THE SUN IS coming up when I get to the cabin. The rays feel warm on my face, but inside the cabin, it’s still cold. There is a small electric heater by the window. I turn it on, undress and wash up at the sink. Then I wash all my clothes because my head is oddly crowded with ideas. I keep thinking sniffer dogs will discover Luis’ DNA on my clothes. I drape the wet clothes over the chairs. My teeth are chattering even though I’ve put on a sweat shirt I found in the closet, and an old pilled sweater that goes down to my knees. I can’t stop shivering. I am exhausted, and my throat feels sore. I lie down on the sofa bed and pull up the duvet over my head. I feel abandoned. The tears are running down my cheeks. I miss talking to Luis, whose real name is Tito, I know, but he’ll always be Luis to me. With him every word went home. With Ernie I don’t know. With Tony it was like moving along parallel lines, side by side, but never touching, a long path of non-encounters.
I drift off, into a dream of Luis crawling under a barbed wire fence, and the Migra waiting for him on the other side.
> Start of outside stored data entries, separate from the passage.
(** [dm[tok][date][ty]], when all three keys are there. *)
Definition lookup3 (dm : data_map) (tok date ty : str) : option str :=
  match Dict.get dm tok with
  | Some by_date =>
      match Dict.get by_date date with
      | Some files => Dict.get files ty
      | None => None
      end
  | None => None
  end.

Definition discover (folder : str) (files : list str) : data_map :=
  fold_left (add_file folder) files [].

(** ** Reports *)

(** The nine searches of the [try] block, in order. *)
Definition steps (w : world) : list (regex * string * (str -> result num)) :=
  [ (score_re "TOKEN GLOBAL HEALTH SCORE", "global_health", py_float);
    (score_re "Global Risk Score", "global_risk", py_float);
    (score_re "Concentration Risk", "concentration_risk", py_float);
    (score_re "Bot Activity Risk", "bot_risk", py_float);
    (score_re "Wash Trading Risk", "wash_trading_risk", py_float);
    (count_re "CRITICAL", "dist_critical", py_int (int_max_str_digits w));
    (count_re "HIGH", "dist_high", py_int (int_max_str_digits w));
    (count_re "MEDIUM", "dist_medium", py_int (int_max_str_digits w));
    (count_re "LOW", "dist_low", py_int (int_max_str_digits w)) ].

Fixpoint run_steps (l : list (regex * string * (str -> result num)))
         (content : str) : P unit :=
  match l with
  | [] => pret tt
  | (p, k, c) :: rest =>
      match rest with
      | [] => extract p k c content
      | _ :: _ => (extract p k c content >>> run_steps rest content)
      end
  end.

(** The type of the value each key holds: [true] for a float, [false]
    for a count. *)
Definition kind_of_key (k : string) : option bool :=
  if decide ("dist_low" = k) then Some false
  else if decide ("dist_medium" = k) then Some false
  else if decide ("dist_high" = k) then Some false
  else if decide ("dist_critical" = k) then Some false
  else if decide ("wash_trading_risk" = k) then Some true
  else if decide ("bot_risk" = k) then Some true
  else if decide ("concentration_risk" = k) then Some true
  else if decide ("global_risk" = k) then Some true
  else if decide ("global_health" = k) then Some true
  else None.

Definition same_kind (b : bool) (v : num) : Prop :=
  match b, v with
  | true, PyFloat _ _ => True
  | false, PyInt _ => True
  | _, _ => False
  end.

(** The dict holds the nine keys and no other, each with a number of its
    type. *)
Definition well_kinded (m : metrics) : Prop :=
  forall k, match kind_of_key k with
            | Some b => exists v, m !! k = Some v /\ same_kind b v
            | None => m !! k = None
            end.

Definition raises_Exception_only {A} (r : result A) : Prop :=
  match r with
  | Ret _ => True
  | Raise e => is_Exception e = true
  end.

Definition step_ok (st : regex * string * (str -> result num)) : Prop :=
  let '(_, k, c) := st in
  exists b, kind_of_key k = Some b /\
            forall text, match c text with
                         | Ret v => same_kind b v
                         | Raise e => is_Exception e = true
                         end.

(** The lines of a report, as the patterns read them. *)
Definition score_line (label : string) (m : str) : Prop :=
  exists sp value,
    m = lit label ++ lit ":" ++ sp ++ value /\
    Forall (fun c => is_space c = true) sp /\
    value <> [] /\
    Forall (fun c => is_digit c = true \/ c = 46) value.

Definition count_line (level : string) (m : str) : Prop :=
  exists sp1 sp2 value sp3,
    m = lit level ++ sp1 ++ lit ":" ++ sp2 ++ value ++ sp3 ++ lit "wallets" /\
    Forall (fun c => is_space c = true) (sp1 ++ sp2 ++ sp3) /\
    value <> [] /\
    Forall (fun c => is_digit c = true) value.

(** Some part of the text is such a line. *)
Definition occurs (line : str -> Prop) (content : str) : Prop :=
  exists pre m post, content = pre ++ m ++ post /\ line m.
I hear a voice saying they’ve found him. I wake up with a jolt. The room comes into view, then the duvet, which has moulded itself to the shape of my body, then a woman’s face close to mine. She is bending over me. At first I think she is my mother. She is motherly. She makes me feel safe, but she is a stranger.
“How are you, love?” she asks in a patient voice, keeping it to the minimum volume that will suffice, unlike the man who is with her and whose voice is like a sonic boom.
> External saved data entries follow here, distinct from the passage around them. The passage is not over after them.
Lemma scenario_loop_scanned candidate scenarios st acc w :
  Runs (RedTeamExecutor.scenario_loop rt candidate scenarios st acc) w
       (fun acc' _ evs bls =>
          Scanned scenarios acc acc' /\
          map WorkflowEvent.kind evs = repeat PROGRESS_UPDATE (List.length scenarios) /\
          bls = []).
Proof.
  revert st acc w. induction scenarios as [|sc scs IH]; intros st acc w;
    cbn [RedTeamExecutor.scenario_loop].
  - apply runs_ret. split; [|split; reflexivity].
    constructor. exists []. rewrite !app_nil_r. cbn. auto.
  - apply runs_bind, runs_emit_progress; auto. intros e1 w1 _ K1.
    destruct (Random.gauss _ _ _ _) as [noise st'].
    eapply runs_conseq; [apply IH|]. cbn beta.
    intros acc' w' evs bls _ ([(results & Hres & Hids & Hbr & Hworst)] & Hk & Hb).
    cbn [RedTeamExecutor.scenario_results RedTeamExecutor.breaking_scenarios
         RedTeamExecutor.worst_scenario] in *.
    set (result := RedTeamExecutor._run_scenario candidate sc noise) in *.
    split; [|split].
    + constructor. exists (result :: results). repeat apply conj.
      * rewrite Hres, <- app_assoc. reflexivity.
      * cbn [map]. rewrite Hids. f_equal.
      * rewrite Hbr. cbn [filter]. destruct (ScenarioResult.passed result); cbn [negb map].
        -- reflexivity.
        -- rewrite <- app_assoc. reflexivity.
      * destruct Hworst as [Hw|(s & Hin & Hw)].
        -- rewrite Hw. destruct (_ <? _)%float; [right; exists result; split; [left|]; reflexivity|].
           left. reflexivity.
        -- right. exists s. split; [right; exact Hin | exact Hw].
    + cbn [app map List.length repeat]. rewrite K1, Hk. reflexivity.
    + rewrite Hb. reflexivity.
Qed.

Lemma redteam_trace candidate seed w :
  Runs (RedTeamExecutor.execute rt candidate seed) w
       (fun r _ evs bls =>
          exists envelope acc,
            r = RedTeamExecutor.report envelope candidate seed acc /\
            Scanned RedTeamExecutor.STRESS_SCENARIOS (RedTeamExecutor.mkAcc [] [] 0 None) acc /\
            ArtifactBase.parent_hashes envelope = [artifact_hash candidate] /\
            map WorkflowEvent.kind evs = repeat PROGRESS_UPDATE 8 ++ [ARTIFACT_PERSISTED] /\
            bls = saved_blobs r).
Proof.
  unfold RedTeamExecutor.execute.
  apply runs_bind, runs_emit_progress; auto. intros e1 w1 _ K1.
  apply runs_bind. eapply runs_conseq; [apply scenario_loop_scanned|]. cbn beta.
  intros acc w2 evs bls _ (Hsc & Hk & Hb).
  apply runs_bind, runs_uuid4_hex8; auto. intros u w3 _.
  apply runs_bind, runs_new_envelope; auto. intros now w4 _.
  apply runs_bind, runs_save_artifact; auto. intros p e2 w5 _ K2.
  apply runs_ret. do 2 eexists. repeat apply conj; try reflexivity.
  - exact Hsc.
  - cbn [app map]. rewrite !map_app, Hk. cbn [map app]. rewrite K1, K2. reflexivity.
  - rewrite Hb. reflexivity.
Qed.

End RedTeamTrace.

(** X4.  When no I/O call fails, the red-team executor returns a report
    for the candidate and seed it was given with one result per stress
    scenario, in the order of [STRESS_SCENARIOS]; [breaking_scenarios]
    lists the identifiers of exactly the results that did not pass, in
    that order; a report that passed has at most one of them; and the
    worst scenario, when there is one, is one of the results.  The run
    appends eight progress events and one artifact event, and uploads
    the report twice. *)
Theorem redteam_report_covers_every_scenario
    (rt : Runtime.t) (w : World.t) (candidate : PortfolioCandidate.t) (seed : Z) :
  no_io_error rt ->
  exists r w',
    RedTeamExecutor.execute rt candidate seed w = (Ok r, w') /\
    RedTeamReport.candidate_id r = PortfolioCandidate.candidate_id candidate /\
    RedTeamReport.seed r = seed /\
    ArtifactBase.parent_hashes (RedTeamReport.envelope r) = [artifact_hash candidate] /\
    RedTeamReport.scenarios_tested r = 7 /\
    map ScenarioResult.scenario_id (RedTeamReport.scenario_results r)
    = map RedTeamExecutor.id RedTeamExecutor.STRESS_SCENARIOS /\
    RedTeamReport.breaking_scenarios r
    = map ScenarioResult.scenario_id
        (filter (fun s => negb (ScenarioResult.passed s)) (RedTeamReport.scenario_results r)) /\
    (RedTeamReport.passed r = true ->
     (List.length (RedTeamReport.breaking_scenarios r) <= 1)%nat) /\
    (forall s, RedTeamReport.worst_scenario r = Some s ->
               In s (RedTeamReport.scenario_results r)) /\
    map WorkflowEvent.kind (new_events w w') = repeat PROGRESS_UPDATE 8 ++ [ARTIFACT_PERSISTED] /\
    new_blobs w w' = saved_blobs r.
Proof.
  intros Hio.
  destruct (redteam_trace rt Hio candidate seed w)
    as (r & w' & evs & bls & S & envelope & acc & Hr & [(results & Hres & Hids & Hbr & Hworst)]
        & Hp & Hk & Hb).
  destruct (step_new _ _ _ _ _ _ S) as [Hev Hbl].
  cbn [RedTeamExecutor.scenario_results RedTeamExecutor.breaking_scenarios
       RedTeamExecutor.worst_scenario app] in *.
  exists r, w'. split; [apply S|].
  assert (Hn : List.length results = 7%nat).
  { rewrite <- (length_map ScenarioResult.scenario_id), Hids. reflexivity. }
  rewrite Hr. unfold RedTeamExecutor.report. cbv zeta.
  cbn [RedTeamReport.candidate_id RedTeamReport.seed RedTeamReport.envelope
       RedTeamReport.scenarios_tested RedTeamReport.scenario_results
       RedTeamReport.breaking_scenarios RedTeamReport.passed RedTeamReport.worst_scenario].
  rewrite Hres, Hbr, Hn.
  repeat apply conj; try reflexivity; try assumption.
  - intros H. apply andb_prop in H. destruct H as [H _]. apply Z.leb_le in H. lia.
  - intros s Hs. destruct Hworst as [Hw|(s' & Hin & Hw)]; rewrite Hw in Hs;
      [discriminate | congruence].
  - rewrite Hev. exact Hk.
  - rewrite Hbl, Hb, Hr. unfold RedTeamExecutor.report. cbv zeta. rewrite Hres, Hbr, Hn.
    reflexivity.
Qed.

Lemma redteam_report_covers_every_scenario_witness :
  exists r w',
    RedTeamExecutor.execute Fixture.rt Fixture.broad 42 Fixture.w0 = (Ok r, w') /\
    RedTeamReport.candidate_id r = PortfolioCandidate.candidate_id Fixture.broad /\
    RedTeamReport.seed r = 42 /\
    ArtifactBase.parent_hashes (RedTeamReport.envelope r) = [artifact_hash Fixture.broad] /\
    RedTeamReport.scenarios_tested r = 7 /\
    map ScenarioResult.scenario_id (RedTeamReport.scenario_results r)
    = map RedTeamExecutor.id RedTeamExecutor.STRESS_SCENARIOS /\
    RedTeamReport.breaking_scenarios r
    = map ScenarioResult.scenario_id
        (filter (fun s => negb (ScenarioResult.passed s)) (RedTeamReport.scenario_results r)) /\
    (RedTeamReport.passed r = true ->
     (List.length (RedTeamReport.breaking_scenarios r) <= 1)%nat) /\
    (forall s, RedTeamReport.worst_scenario r = Some s ->
               In s (RedTeamReport.scenario_results r)) /\
    map WorkflowEvent.kind (new_events Fixture.w0 w')
    = repeat PROGRESS_UPDATE 8 ++ [ARTIFACT_PERSISTED] /\
    new_blobs Fixture.w0 w' = saved_blobs r.
Proof.
  apply (redteam_report_covers_every_scenario Fixture.rt Fixture.w0 Fixture.broad 42).
  intros n. reflexivity.
Defined.

(* ------------------------------------------------------------------ *)
(** ** Repairs *)
(* ------------------------------------------------------------------ *)

Lemma apply_issue_unrepairable mandate issues st :
  existsb repairable issues = false ->
  fold_left (RepairLoopExecutor.apply_issue mandate) issues st = st.
Proof.
  revert st. induction issues as [|i rest IH]; intros st H; [reflexivity|].
  cbn in H. apply orb_false_elim in H. destruct H as [Hi Hrest].
  cbn [fold_left]. rewrite <- (IH st Hrest) at 2. f_equal.
  destruct st as [hs rm]. destruct i as [rid cat a l|wd bc]; cbn in *; [|discriminate].
  apply orb_false_elim in Hi. destruct Hi as [H1 H2]. rewrite H1, H2. reflexivity.
Qed.

Lemma apply_issue_repairs mandate issues hs rm :
  exists made,
    snd (fold_left (RepairLoopExecutor.apply_issue mandate) issues (hs, rm)) = rm ++ made /\
    (made = [] <-> existsb repairable issues = false).
Proof.
  revert hs rm. induction issues as [|i rest IH]; intros hs rm.
  - exists []. cbn. rewrite app_nil_r. split; [reflexivity|]. split; reflexivity.
  - cbn [fold_left existsb].
    destruct i as [rid cat a l|wd bc]; cbn [RepairLoopExecutor.apply_issue repairable].
    + destruct (String.eqb cat "concentration") eqn:H1.
      * destruct (IH (RepairLoopExecutor._reduce_concentration hs
                        (MandateDSL.max_single_position mandate))
                     (rm ++ ["reduced_concentration"])) as (made & Hm & _).
        exists ("reduced_concentration" :: made). rewrite Hm, <- app_assoc.
        split; [reflexivity|]. cbn. split; discriminate.
      * destruct (String.eqb cat "allocation") eqn:H2.
        -- destruct (IH hs (rm ++ ["adjusted_allocation"])) as (made & Hm & _).
           exists ("adjusted_allocation" :: made). rewrite Hm, <- app_assoc.
           split; [reflexivity|]. cbn. split; discriminate.
        -- cbn [orb]. apply IH.
    + destruct (IH (RepairLoopExecutor._reduce_risk hs) (rm ++ ["reduced_risk"]))
        as (made & Hm & _).
      exists ("reduced_risk" :: made). rewrite Hm, <- app_assoc.
      split; [reflexivity|]. cbn. split; discriminate.
Qed.

(** X5.  When none of the issues collected from the reports is one the
    repair acts on (a concentration or allocation failure, or a failed
    red-team report), [_apply_repair] returns [None] and does nothing
    else: no event, no upload, no identifier drawn, whatever the
    runtime. *)
Theorem apply_repair_without_a_repairable_issue
    (rt : Runtime.t) (w : World.t) (candidate : PortfolioCandidate.t)
    (compliance : option ComplianceReport.t) (redteam : option RedTeamReport.t)
    (mandate : MandateDSL.t) :
  existsb repairable (RepairLoopExecutor.collect_issues compliance redteam) = false ->
  RepairLoopExecutor._apply_repair rt candidate compliance redteam mandate w = (Ok None, w).
Proof.
  intros H. unfold RepairLoopExecutor._apply_repair.
  destruct (RepairLoopExecutor.collect_issues compliance redteam) as [|i rest] eqn:Hi;
    [reflexivity|].
  rewrite (apply_issue_unrepairable mandate (i :: rest) _ H). reflexivity.
Qed.

Lemma apply_repair_without_a_repairable_issue_witness :
  RepairLoopExecutor._apply_repair Fixture.rt Fixture.thin (Fixture.compliance_of Fixture.thin)
    (Fixture.redteam_of Fixture.thin) Fixture.conservative Fixture.w0
  = (Ok None, Fixture.w0).
Proof.
  apply (apply_repair_without_a_repairable_issue Fixture.rt Fixture.w0 Fixture.thin).
  vm_compute. reflexivity.
Defined.

Section RepairRuns.
Variable rt : Runtime.t.
Hypothesis Hio : no_io_error rt.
“We’ve found her,” he shouts into his phone. “She’s right here. In our cabin. I’ll give you the GPS coordinates.”
I open my mouth. It’s like an escape hatch. The words shoot out before I can stop them. “I’m fine,” I say to the woman.
She looks at me oddly. “Did you hear that, John?” she says turning to the man. He comes over and stares at me. I want to get away from his staring eyes, but I can’t move. Shooting out the words has sapped my energy. I want to lift my arms. I make no progress. It’s like having the tide against me. I’m up against huge waves.
“They told us you can’t speak,” the woman says.
“The words are coming to me now,” I say. At least my mouth is still working. My tongue is moving even if the rest of my body is paralyzed. I keep my sentences simple and sparse. I don’t want anyone to think it’s a religious miracle, with heaven opening up and angels pouring down words. I just want it to be a medical thing. I want them to think it was stress that brought it on, the stress of being marooned in the desert. Just as well that my throat hurts and my voice is hoarse. It makes the whole thing more convincing.
“Well, that’s a surprise!” John bellows.
The woman, who says her name is Dana, puts a hand on my forehead and says: “I think you are running a temperature, dear.”
“The ambulance will be here in ten minutes,” John says. “They’ll take care of her.”
I close my eyes. I need to concentrate on the next phase, talking to the medics, but I keep drifting off. I wake up as they lift me onto a gurney and wheel me to a waiting ambulance. My mother’s face appears out of the fog. She is riding with me in the van. She cries and blubbers. She wants me to say something, anything, please.
“The people who found you said you talked.” Why would I talk to strangers and not to her? She grabs my hand and squeezes it. “Talk to me, Melo. Please talk to me.”
The medic, a sturdy black woman, says in her commanding official voice:
“Ma’am? Ma’am! She needs rest. You’re upsetting her, ma’am.”
My mother looks hurt, but she shuts her mouth, and I fall asleep again.